長谷川の貧乏エピソード「信号機で髭を剃っていた」
――長谷川さんの信号機で髭を剃っていたという話は殿堂入りみたいになりましたね。
長谷川:信号機の話というのは、ボクが夜に牛丼屋のバイトに行くんだけど、ヒゲを剃らないといけない。でも電気代が払えなくて電気が止まってて。で、ボクの部屋が2階の角部屋で、すぐ近くに信号機があった。その光を利用して鏡を見ながらヒゲを剃ったんだけど、赤信号の光って鏡に反射して何も映らなくなってしまうけど、青信号なら何とか映る。つまりボクはヒゲを剃りながら、部屋の中でも信号を守っていた、という話。
渡辺:よく考えると、貧乏エピソードというより、ただのバカエピソードなんだけど
『くすぶり中年の逆襲』(新潮社)より
長谷川 殿堂入りというか……。
渡辺 あの話、誰が話してもいいやつですよ、落語と一緒ですから。なんか信号機で髭を剃った話はみたいな感じで、誰が喋ってもいいやつ。
長谷川 でも、僕も散々テレビでもラジオでも文章でもいろいろ言っていて、もういいよと言われていますけどね。
渡辺 髭剃りジジイだもんね。
――話は変わりますが、渡辺さんが注目している芸人さんはいらっしゃいますか?
渡辺 ユンボ安藤っていう人がいるんですけど、その人がたぶん漫談で日本一面白いんですよ。西口プロレスで実況解説しているんですけど、歳は47歳だったかと思います。この人なんとかなんないかなって思っているんですけど。
――もっと注目してほしいという感じですね。
渡辺 そうなんですよ、はい。
いつか「大怪獣大戦争」をやりたい!
――最後に今後の目標や夢を教えてもらえますか?
長谷川 この1年、いろいろテレビとか出させていただいたんですけれども。レギュラー番組を持ちたいですね。

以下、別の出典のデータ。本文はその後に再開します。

(* ===== verification/Pool.v ===== *)
(** * processor-service/internal/pool.go: the worker pool

    The pool is a labelled transition system over an arbitrary trade handler: [W] is the world the
    handler acts on, [H] the state of one running call of it, and [hmove] its moves.  Every
    goroutine of [Start] is a [worker]; a send or a receive on the job channel, a move of a
    handler, the end of a handler (with any verdict) and the two cancellation cases of the select
    statements are the steps. *)
From S2P Require Import Prelude GoBase Float64 GoTime Domain Runtime Handlers.
#[local] Open Scope nat_scope.

Definition defaultPoolSize : Z := 100.

Section Pool.
Context {W H L E : Type}.
Context (start : TradeEvent -> H).                               (** a call of the handler begins *)
Context (hmove : option error -> L -> W -> H -> option (W * H)).  (** it moves, given its context's error *)
Context (verdict : H -> option (option error)).                  (** it has returned *)
Context (envmove : E -> W -> option W).                          (** the rest of the program moves *)

(** A goroutine of [Start]: waiting in its select, inside [handle], or returned. *)
Inductive worker :=
  | Idle
  | Busy (event : TradeEvent) (h : H)
  | Exited (err : option error).

Record WorkerPool := {
  numWorkers : nat;
  jobs : channel TradeEvent;
  workers : list worker;
  world : W;
  ctx : option error;                               (** [ctx.Err()] *)
  handled : list (TradeEvent * option error);       (** the calls of [handle] that have returned *)
}.

Definition NewWorkerPool (size : Z) (w : W) : WorkerPool :=
  let size := if (size <=? 0)%Z then defaultPoolSize else size in
  let n := Z.to_nat size in
  {| numWorkers := n; jobs := make_chan n; workers := repeat Idle n; world := w; ctx := None;
     handled := [] |}.

Definition set_jobs (c : channel TradeEvent) (p : WorkerPool) : WorkerPool :=
  {| numWorkers := numWorkers p; jobs := c; workers := workers p; world := world p; ctx := ctx p;
     handled := handled p |}.
Definition set_worker (i : nat) (w : worker) (p : WorkerPool) : WorkerPool :=
  {| numWorkers := numWorkers p; jobs := jobs p; workers := <[i := w]> (workers p);
     world := world p; ctx := ctx p; handled := handled p |}.
Definition set_world (w : W) (p : WorkerPool) : WorkerPool :=
  {| numWorkers := numWorkers p; jobs := jobs p; workers := workers p; world := w; ctx := ctx p;
     handled := handled p |}.
Definition log_handled (x : TradeEvent * option error) (p : WorkerPool) : WorkerPool :=
  {| numWorkers := numWorkers p; jobs := jobs p; workers := workers p; world := world p;
     ctx := ctx p; handled := handled p ++ [x] |}.
Definition cancel_pool (err : error) (p : WorkerPool) : WorkerPool :=
  {| numWorkers := numWorkers p; jobs := jobs p; workers := workers p; world := world p;
     ctx := Some err; handled := handled p |}.

(** The two outcomes of [Submit]'s select. *)
Definition Submit (event : TradeEvent) (p : WorkerPool) : option WorkerPool :=
  c ← send (jobs p) event; Some (set_jobs c p).
Definition Submit_cancelled (p : WorkerPool) : option error := ctx p.

Inductive pool_label :=
  | Submitted (event : TradeEvent)      (** [Submit] returned nil *)
  | Rejected (event : TradeEvent)       (** [Submit] returned [ctx.Err()] *)
  | Take (i : nat)
  | Work (i : nat) (l : L)
  | Finish (i : nat)
  | Exit (i : nat)
  | CancelPool (err : error)
  | Env (x : E).

Inductive pool_step : WorkerPool -> pool_label -> WorkerPool -> Prop :=
  | step_submitted p event p' : Submit event p = Some p' -> pool_step p (Submitted event) p'
  | step_rejected p event err : Submit_cancelled p = Some err -> pool_step p (Rejected event) p
  | step_take p i event c :
      workers p !! i = Some Idle -> recv (jobs p) = Some (event, c) ->
      pool_step p (Take i) (set_worker i (Busy event (start event)) (set_jobs c p))
  | step_work p i event h l w' h' :
      workers p !! i = Some (Busy event h) -> hmove (ctx p) l (world p) h = Some (w', h') ->
      pool_step p (Work i l) (set_worker i (Busy event h') (set_world w' p))
  | step_finish p i event h err :
      workers p !! i = Some (Busy event h) -> verdict h = Some err ->
      pool_step p (Finish i) (set_worker i Idle (log_handled (event, err) p))
  | step_exit p i err :
      workers p !! i = Some Idle -> ctx p = Some err ->
      pool_step p (Exit i) (set_worker i (Exited None) p)
  | step_cancel p err : ctx p = None -> pool_step p (CancelPool err) (cancel_pool err p)
  | step_env p x w' : envmove x (world p) = Some w' -> pool_step p (Env x) (set_world w' p).

Definition pool_exec (l : pool_label) (p : WorkerPool) : option WorkerPool :=
  match l with
  | Submitted event => Submit event p
  | Rejected _ => match Submit_cancelled p with Some _ => Some p | None => None end
  | Take i =>
      match workers p !! i, recv (jobs p) with
      | Some Idle, Some (event, c) => Some (set_worker i (Busy event (start event)) (set_jobs c p))
      | _, _ => None
      end
  | Work i l =>
      match workers p !! i with
      | Some (Busy event h) =>
          '(w', h') ← hmove (ctx p) l (world p) h;
          Some (set_worker i (Busy event h') (set_world w' p))
      | _ => None
      end
  | Finish i =>
      match workers p !! i with
      | Some (Busy event h) =>
          err ← verdict h; Some (set_worker i Idle (log_handled (event, err) p))
      | _ => None
      end
  | Exit i =>
      match workers p !! i, ctx p with
      | Some Idle, Some _ => Some (set_worker i (Exited None) p)
      | _, _ => None
      end
  | CancelPool err => match ctx p with None => Some (cancel_pool err p) | Some _ => None end
  | Env x => w' ← envmove x (world p); Some (set_world w' p)
  end.

Lemma pool_exec_sound l p p' : pool_exec l p = Some p' -> pool_step p l p'.
Proof.
  destruct l as [event|event|i|i l|i|i|err|x]; cbn [pool_exec].
  - by constructor.
  - destruct (Submit_cancelled p) eqn:Hc; [|done]. intros [= <-]. by econstructor.
  - destruct (workers p !! i) as [[| |]|] eqn:Hw; try done.
    destruct (recv (jobs p)) as [[event c]|] eqn:Hr; [|done]. intros [= <-]. by constructor.
  - destruct (workers p !! i) as [[|event h|]|] eqn:Hw; try done.
    destruct (hmove _ _ _ _) as [[w' h']|] eqn:Hm; [|done]. intros [= <-]. by econstructor.
  - destruct (workers p !! i) as [[|event h|]|] eqn:Hw; try done.
    destruct (verdict h) as [err|] eqn:Hv; [|done]. intros [= <-]. by econstructor.
  - destruct (workers p !! i) as [[| |]|] eqn:Hw; try done.
    destruct (ctx p) eqn:Hc; [|done]. intros [= <-]. by econstructor.
  - destruct (ctx p) eqn:Hc; [done|]. intros [= <-]. by constructor.
  - destruct (envmove x (world p)) as [w'|] eqn:Hx; [|done]. intros [= <-]. by constructor.
Qed.

(** What [Start] returns once every worker has returned, wrapped if it is an error. *)
Definition Start_return `{Errgroup} (p : WorkerPool) : option error :=
  match group_Wait (omap (fun w => match w with Exited r => Some r | _ => None end) (workers p)) with
  | Some err => Some (Errorf_w "worker pool: " err)
  | None => None
  end.
Definition is_exited (w : worker) : bool := match w with Exited _ => true | _ => false end.
Definition Start_returns (p : WorkerPool) : bool := forallb is_exited (workers p).

(** ** Invariants *)

Definition busy_events (w : worker) : list TradeEvent :=
  match w with Busy event _ => [event] | _ => [] end.
Definition running (p : WorkerPool) : list TradeEvent := workers p ≫= busy_events.
Definition submitted (ls : list pool_label) : list TradeEvent :=
  omap (fun l => match l with Submitted e => Some e | _ => None end) ls.

Lemma running_set_worker i w w' p :
  workers p !! i = Some w ->
  busy_events w ++ running (set_worker i w' p) ≡ₚ busy_events w' ++ running p.
Proof. apply bind_insert_perm. Qed.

長谷川 同じ出演者さんと同じスタッフさんで、毎回顔を合わせてモノを作っていくっていう作業に憧れているというか、やりたいなと思いますね。あとは、長くこの世界でやっていきたいなとも思いますね。
――一緒にずっとライブをされていた方たちと、何かしたいとかってあります?
長谷川 あります、あります。千川にあるBeachVというSMAの劇場で「怪獣大戦争」という名前のライブをやっていたのですが、それは隆と僕が呼びたい芸人を呼んで、やっていたライブなんですよね。それで、僕は「大怪獣大戦争」という名前で、でっかい会場でまた芸人を呼んでやりたいなというのが希望です。でも、やっぱりちょっと今の状況だとかで、開催がいつになるのかわからないんですけど。
今年のM-1ファイナルに残っている、ランジャタイとかモグライダーとかも呼んだりとかしてやっていましたし、カミナリとかもM-1行く前に呼んだりとかして。ゾフィーだとか……面白いと思う人いっぱい呼んで。実際、みんな売れていったので、またやりたいなっていう思いはありますね。
渡辺 僕はあんまり夢とかないんですよね、あんまり考えたことなくて。テレビはめちゃくちゃ面白いのでそれは継続しつつ、やっぱりM-1で売れさせていただいたので、漫才に貢献したいという思いはありますね、漫才は続けていかなきゃというか。全国ライブツアーとかしてみたいですね。
――こういう芸人が好きだとか、目標にしている人とかっていらっしゃったりします?
長谷川 尊敬している方はいっぱいいますけどね。テレビの第一線で活躍されている方とかは、やっぱりどの方も尊敬というか、すごいなと思っています。コンプライアンスの中で戦っているというか。
――コンプライアンスはやっぱり気にされています?
長谷川 ええ。でも、今もうコンプライアンスのせいでテレビ面白くないよとか、だから好きなことできないよって言うんじゃなくて、そのルール内でちゃんと面白いことやっている人たちっていうのが、僕は好きなんですよ。だから、第一線で活躍している人たちって皆そうだと思うんで、文句を言うんじゃなくて、それにちゃんと合わせてできるっていうのを僕は尊敬しています。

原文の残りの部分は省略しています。